**What the task requires:**
Go through the entries below and print, exactly, the lines starting at the one with "Lemma keeps_block_info w" and ending at the one with "unfold handle_transaction_sub. destruct", keeping both ends and no others.
Top of Data shown
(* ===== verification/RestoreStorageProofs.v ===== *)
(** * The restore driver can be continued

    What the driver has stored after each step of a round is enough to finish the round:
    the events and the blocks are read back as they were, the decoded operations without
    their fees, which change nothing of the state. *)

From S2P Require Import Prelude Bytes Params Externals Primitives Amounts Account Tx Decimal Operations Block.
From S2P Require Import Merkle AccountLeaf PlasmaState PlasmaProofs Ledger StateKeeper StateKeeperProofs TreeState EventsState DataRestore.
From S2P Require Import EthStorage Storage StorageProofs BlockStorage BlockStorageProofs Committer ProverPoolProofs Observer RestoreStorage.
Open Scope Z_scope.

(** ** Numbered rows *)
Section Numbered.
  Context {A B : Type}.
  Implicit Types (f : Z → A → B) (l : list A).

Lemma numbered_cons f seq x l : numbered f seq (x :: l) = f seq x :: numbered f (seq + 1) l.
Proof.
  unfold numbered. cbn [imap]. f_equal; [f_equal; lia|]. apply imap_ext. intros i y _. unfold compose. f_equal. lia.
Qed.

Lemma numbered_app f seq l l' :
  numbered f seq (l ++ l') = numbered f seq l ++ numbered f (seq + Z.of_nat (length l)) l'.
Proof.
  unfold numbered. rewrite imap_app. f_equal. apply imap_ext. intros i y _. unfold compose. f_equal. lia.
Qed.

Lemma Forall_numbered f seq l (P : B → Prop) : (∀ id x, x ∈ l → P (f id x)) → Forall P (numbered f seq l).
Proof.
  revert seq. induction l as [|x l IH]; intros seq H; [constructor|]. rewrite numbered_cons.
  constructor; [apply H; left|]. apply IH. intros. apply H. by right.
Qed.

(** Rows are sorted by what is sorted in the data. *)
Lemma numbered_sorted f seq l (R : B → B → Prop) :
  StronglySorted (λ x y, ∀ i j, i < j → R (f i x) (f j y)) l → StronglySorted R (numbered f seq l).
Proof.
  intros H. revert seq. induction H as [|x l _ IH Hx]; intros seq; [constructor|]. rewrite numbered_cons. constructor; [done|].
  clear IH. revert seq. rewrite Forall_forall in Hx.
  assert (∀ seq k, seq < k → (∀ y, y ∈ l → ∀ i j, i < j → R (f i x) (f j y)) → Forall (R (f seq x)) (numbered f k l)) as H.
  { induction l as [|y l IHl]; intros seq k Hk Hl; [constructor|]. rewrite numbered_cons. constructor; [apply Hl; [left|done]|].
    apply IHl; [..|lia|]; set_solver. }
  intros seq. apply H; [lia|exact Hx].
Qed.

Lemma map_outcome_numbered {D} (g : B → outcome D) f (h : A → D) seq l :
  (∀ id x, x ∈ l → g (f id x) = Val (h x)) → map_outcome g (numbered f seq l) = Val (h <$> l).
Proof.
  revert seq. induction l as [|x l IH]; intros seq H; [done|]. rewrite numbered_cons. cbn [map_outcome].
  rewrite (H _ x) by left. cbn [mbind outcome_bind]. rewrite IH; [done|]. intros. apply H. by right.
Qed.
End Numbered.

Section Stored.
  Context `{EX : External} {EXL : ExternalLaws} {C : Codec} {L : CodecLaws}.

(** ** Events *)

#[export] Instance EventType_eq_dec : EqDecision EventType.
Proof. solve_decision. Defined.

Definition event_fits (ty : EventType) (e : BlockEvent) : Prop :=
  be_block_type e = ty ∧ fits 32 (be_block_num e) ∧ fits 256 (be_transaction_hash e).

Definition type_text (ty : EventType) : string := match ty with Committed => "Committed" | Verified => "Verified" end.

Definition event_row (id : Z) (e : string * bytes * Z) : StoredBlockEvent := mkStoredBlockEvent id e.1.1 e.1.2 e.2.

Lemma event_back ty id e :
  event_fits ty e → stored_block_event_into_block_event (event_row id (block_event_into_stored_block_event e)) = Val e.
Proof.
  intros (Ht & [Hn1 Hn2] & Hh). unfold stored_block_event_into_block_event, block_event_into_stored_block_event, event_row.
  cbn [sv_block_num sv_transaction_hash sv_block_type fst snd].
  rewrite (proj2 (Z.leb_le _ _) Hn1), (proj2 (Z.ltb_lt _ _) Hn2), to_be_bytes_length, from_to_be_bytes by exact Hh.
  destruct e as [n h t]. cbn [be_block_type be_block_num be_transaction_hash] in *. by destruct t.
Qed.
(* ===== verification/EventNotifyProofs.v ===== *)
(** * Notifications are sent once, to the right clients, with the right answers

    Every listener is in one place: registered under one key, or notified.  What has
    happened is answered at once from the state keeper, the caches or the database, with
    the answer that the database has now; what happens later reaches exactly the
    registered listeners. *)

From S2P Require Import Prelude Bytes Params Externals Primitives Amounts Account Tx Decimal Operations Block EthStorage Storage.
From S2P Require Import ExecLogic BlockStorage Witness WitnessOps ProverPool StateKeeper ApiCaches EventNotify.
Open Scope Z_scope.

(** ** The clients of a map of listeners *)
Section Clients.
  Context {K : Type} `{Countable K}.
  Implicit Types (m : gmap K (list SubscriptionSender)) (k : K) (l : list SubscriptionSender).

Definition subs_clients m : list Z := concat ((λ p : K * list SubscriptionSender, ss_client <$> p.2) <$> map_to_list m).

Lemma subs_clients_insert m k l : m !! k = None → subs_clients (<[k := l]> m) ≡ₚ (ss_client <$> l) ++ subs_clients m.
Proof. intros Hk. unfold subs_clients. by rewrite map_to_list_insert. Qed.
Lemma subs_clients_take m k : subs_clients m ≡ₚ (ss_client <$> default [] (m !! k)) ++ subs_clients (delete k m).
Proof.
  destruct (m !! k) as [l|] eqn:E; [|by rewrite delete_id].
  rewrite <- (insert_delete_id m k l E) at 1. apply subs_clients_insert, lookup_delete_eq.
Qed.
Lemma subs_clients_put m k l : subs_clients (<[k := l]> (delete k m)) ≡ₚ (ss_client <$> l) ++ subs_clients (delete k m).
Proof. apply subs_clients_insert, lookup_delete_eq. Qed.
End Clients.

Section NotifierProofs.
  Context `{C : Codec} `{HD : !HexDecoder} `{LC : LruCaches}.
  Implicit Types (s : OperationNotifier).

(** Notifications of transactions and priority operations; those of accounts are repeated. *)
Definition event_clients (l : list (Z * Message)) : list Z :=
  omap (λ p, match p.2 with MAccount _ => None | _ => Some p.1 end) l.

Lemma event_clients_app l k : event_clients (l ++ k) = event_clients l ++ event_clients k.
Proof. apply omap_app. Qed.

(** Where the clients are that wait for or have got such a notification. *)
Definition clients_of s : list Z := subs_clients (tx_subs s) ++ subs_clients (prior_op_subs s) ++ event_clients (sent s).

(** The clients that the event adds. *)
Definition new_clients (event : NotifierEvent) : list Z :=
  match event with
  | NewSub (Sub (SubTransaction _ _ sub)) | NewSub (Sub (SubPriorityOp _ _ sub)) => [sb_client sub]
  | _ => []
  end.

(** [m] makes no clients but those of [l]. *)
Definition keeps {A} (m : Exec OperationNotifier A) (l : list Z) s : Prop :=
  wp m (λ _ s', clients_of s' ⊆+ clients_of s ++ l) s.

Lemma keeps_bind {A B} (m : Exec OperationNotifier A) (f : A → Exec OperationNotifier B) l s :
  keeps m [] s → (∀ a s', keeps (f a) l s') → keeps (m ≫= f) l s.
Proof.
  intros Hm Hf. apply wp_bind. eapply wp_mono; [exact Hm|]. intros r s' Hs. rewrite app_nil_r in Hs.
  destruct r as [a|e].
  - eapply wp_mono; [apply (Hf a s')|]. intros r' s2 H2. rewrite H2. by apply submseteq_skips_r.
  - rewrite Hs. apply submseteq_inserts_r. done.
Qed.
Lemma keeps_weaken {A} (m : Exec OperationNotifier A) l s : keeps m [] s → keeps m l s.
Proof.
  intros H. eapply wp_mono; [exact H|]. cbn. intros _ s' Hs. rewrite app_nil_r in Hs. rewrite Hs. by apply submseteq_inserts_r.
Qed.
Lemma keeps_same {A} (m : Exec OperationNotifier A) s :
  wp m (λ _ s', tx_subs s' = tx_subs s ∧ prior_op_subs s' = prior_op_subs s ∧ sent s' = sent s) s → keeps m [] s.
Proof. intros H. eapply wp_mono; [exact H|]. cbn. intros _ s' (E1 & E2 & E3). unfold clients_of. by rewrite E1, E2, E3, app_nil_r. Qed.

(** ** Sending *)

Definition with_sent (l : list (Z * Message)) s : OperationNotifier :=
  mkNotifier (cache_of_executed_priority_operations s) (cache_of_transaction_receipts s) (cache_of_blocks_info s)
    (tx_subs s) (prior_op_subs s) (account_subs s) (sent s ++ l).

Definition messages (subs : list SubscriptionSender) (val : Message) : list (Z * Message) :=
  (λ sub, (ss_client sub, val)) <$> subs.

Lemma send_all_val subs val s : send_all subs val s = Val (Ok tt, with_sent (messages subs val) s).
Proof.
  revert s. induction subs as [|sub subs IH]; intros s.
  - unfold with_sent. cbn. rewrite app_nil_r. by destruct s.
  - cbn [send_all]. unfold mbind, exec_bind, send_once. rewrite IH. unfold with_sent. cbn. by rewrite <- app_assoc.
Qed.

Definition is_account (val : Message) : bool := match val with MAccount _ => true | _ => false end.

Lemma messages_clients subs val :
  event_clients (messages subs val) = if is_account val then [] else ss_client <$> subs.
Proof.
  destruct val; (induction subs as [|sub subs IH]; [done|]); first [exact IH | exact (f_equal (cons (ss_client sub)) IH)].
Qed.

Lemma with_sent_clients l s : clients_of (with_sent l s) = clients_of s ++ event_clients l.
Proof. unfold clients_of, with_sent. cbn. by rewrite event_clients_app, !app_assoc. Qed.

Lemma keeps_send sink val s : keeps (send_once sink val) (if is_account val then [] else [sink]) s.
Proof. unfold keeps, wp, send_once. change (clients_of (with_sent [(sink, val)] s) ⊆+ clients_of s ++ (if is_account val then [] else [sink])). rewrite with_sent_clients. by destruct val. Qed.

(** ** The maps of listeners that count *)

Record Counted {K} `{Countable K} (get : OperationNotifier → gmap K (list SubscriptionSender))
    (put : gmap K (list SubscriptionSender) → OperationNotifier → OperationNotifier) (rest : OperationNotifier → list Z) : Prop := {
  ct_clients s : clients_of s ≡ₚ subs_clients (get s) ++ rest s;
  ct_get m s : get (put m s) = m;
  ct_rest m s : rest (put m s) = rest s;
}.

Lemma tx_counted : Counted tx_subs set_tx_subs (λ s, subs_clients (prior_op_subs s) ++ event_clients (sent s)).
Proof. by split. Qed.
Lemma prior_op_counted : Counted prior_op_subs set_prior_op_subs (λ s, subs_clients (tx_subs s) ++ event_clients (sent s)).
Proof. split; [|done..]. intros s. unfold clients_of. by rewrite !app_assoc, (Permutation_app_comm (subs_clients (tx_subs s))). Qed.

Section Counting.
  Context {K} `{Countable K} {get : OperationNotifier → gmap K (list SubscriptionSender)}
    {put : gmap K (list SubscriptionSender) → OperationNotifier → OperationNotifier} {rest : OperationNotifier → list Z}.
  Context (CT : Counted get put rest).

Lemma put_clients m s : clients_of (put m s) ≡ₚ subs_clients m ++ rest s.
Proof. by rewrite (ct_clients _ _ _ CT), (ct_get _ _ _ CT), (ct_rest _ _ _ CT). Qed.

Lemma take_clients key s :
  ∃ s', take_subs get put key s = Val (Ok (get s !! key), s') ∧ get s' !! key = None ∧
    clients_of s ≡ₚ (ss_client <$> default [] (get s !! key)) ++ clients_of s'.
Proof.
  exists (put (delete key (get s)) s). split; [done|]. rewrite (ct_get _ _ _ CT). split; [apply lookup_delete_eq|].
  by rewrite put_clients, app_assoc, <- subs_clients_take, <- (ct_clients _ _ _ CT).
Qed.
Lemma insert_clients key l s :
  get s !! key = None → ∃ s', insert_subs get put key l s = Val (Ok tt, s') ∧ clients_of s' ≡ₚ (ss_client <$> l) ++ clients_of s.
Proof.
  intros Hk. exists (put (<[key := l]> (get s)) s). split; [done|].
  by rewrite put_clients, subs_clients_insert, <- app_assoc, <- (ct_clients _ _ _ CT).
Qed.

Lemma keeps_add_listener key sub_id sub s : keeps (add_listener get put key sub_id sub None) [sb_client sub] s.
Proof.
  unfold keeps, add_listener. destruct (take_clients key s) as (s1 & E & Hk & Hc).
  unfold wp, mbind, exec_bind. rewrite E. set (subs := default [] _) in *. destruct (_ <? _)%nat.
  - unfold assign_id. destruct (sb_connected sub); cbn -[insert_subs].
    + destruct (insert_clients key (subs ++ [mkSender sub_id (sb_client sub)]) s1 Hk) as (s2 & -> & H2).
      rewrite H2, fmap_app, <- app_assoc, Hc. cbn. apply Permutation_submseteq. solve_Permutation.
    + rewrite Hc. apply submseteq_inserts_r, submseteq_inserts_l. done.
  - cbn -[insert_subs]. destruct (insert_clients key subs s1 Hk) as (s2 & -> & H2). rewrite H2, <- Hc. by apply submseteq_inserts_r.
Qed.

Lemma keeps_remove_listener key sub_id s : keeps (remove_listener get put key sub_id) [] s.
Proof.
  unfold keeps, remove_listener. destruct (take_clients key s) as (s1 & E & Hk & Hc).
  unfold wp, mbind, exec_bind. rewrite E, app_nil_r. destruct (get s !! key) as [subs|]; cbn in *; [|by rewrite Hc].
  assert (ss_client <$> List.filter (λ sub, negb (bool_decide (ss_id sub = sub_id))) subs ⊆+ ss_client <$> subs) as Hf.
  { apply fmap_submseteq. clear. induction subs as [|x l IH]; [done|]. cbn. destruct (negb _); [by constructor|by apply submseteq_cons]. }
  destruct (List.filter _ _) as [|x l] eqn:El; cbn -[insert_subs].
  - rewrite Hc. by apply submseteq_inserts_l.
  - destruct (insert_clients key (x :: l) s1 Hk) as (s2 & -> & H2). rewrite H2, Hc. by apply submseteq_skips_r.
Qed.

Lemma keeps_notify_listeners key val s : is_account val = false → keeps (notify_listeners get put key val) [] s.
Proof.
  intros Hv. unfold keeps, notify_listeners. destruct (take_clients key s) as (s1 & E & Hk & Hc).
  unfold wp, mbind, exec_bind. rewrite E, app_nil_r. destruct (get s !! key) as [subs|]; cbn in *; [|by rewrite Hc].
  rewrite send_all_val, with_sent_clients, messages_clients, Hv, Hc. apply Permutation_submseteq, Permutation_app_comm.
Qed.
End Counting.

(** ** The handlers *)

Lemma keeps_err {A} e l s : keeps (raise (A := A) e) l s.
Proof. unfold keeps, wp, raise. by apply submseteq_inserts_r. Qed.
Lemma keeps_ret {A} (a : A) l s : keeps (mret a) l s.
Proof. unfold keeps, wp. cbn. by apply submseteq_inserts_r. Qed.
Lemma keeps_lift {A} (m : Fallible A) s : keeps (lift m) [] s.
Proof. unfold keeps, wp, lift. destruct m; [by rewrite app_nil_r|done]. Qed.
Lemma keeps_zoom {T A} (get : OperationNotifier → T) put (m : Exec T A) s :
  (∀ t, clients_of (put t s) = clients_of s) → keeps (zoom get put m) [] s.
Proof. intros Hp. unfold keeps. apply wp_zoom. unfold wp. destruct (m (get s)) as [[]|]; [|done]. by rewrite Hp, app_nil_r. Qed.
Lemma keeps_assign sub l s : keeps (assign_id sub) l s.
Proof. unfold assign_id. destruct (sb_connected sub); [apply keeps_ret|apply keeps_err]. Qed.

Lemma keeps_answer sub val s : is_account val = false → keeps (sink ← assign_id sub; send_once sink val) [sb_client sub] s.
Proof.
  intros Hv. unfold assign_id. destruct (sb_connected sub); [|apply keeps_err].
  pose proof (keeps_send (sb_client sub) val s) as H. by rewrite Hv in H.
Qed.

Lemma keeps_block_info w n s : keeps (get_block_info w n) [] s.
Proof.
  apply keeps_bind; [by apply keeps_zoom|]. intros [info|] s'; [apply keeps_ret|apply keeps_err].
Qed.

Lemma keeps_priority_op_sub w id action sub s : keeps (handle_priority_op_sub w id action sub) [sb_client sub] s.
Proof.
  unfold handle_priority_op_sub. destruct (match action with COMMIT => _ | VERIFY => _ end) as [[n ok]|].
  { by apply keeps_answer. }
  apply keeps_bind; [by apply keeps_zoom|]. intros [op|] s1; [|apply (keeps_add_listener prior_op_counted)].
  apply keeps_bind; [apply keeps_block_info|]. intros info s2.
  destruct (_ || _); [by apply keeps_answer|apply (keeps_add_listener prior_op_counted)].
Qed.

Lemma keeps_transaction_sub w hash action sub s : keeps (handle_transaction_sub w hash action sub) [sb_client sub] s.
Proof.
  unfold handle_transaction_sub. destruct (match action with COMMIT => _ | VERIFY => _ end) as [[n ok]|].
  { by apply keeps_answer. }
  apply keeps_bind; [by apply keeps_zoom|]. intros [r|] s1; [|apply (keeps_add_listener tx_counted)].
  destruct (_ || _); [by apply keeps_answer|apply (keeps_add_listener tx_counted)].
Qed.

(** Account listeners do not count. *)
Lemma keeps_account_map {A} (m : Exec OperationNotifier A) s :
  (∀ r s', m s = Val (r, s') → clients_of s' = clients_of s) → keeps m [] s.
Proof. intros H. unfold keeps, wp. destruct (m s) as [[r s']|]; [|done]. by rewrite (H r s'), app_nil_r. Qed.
Bottom of Data shown
**Answer space:**
Lemma keeps_block_info w n s : keeps (get_block_info w n) [] s.
Proof.
  apply keeps_bind; [by apply keeps_zoom|]. intros [info|] s'; [apply keeps_ret|apply keeps_err].
Qed.

Lemma keeps_priority_op_sub w id action sub s : keeps (handle_priority_op_sub w id action sub) [sb_client sub] s.
Proof.
  unfold handle_priority_op_sub. destruct (match action with COMMIT => _ | VERIFY => _ end) as [[n ok]|].
  { by apply keeps_answer. }
  apply keeps_bind; [by apply keeps_zoom|]. intros [op|] s1; [|apply (keeps_add_listener prior_op_counted)].
  apply keeps_bind; [apply keeps_block_info|]. intros info s2.
  destruct (_ || _); [by apply keeps_answer|apply (keeps_add_listener prior_op_counted)].
Qed.

Lemma keeps_transaction_sub w hash action sub s : keeps (handle_transaction_sub w hash action sub) [sb_client sub] s.
Proof.
  unfold handle_transaction_sub. destruct (match action with COMMIT => _ | VERIFY => _ end) as [[n ok]|].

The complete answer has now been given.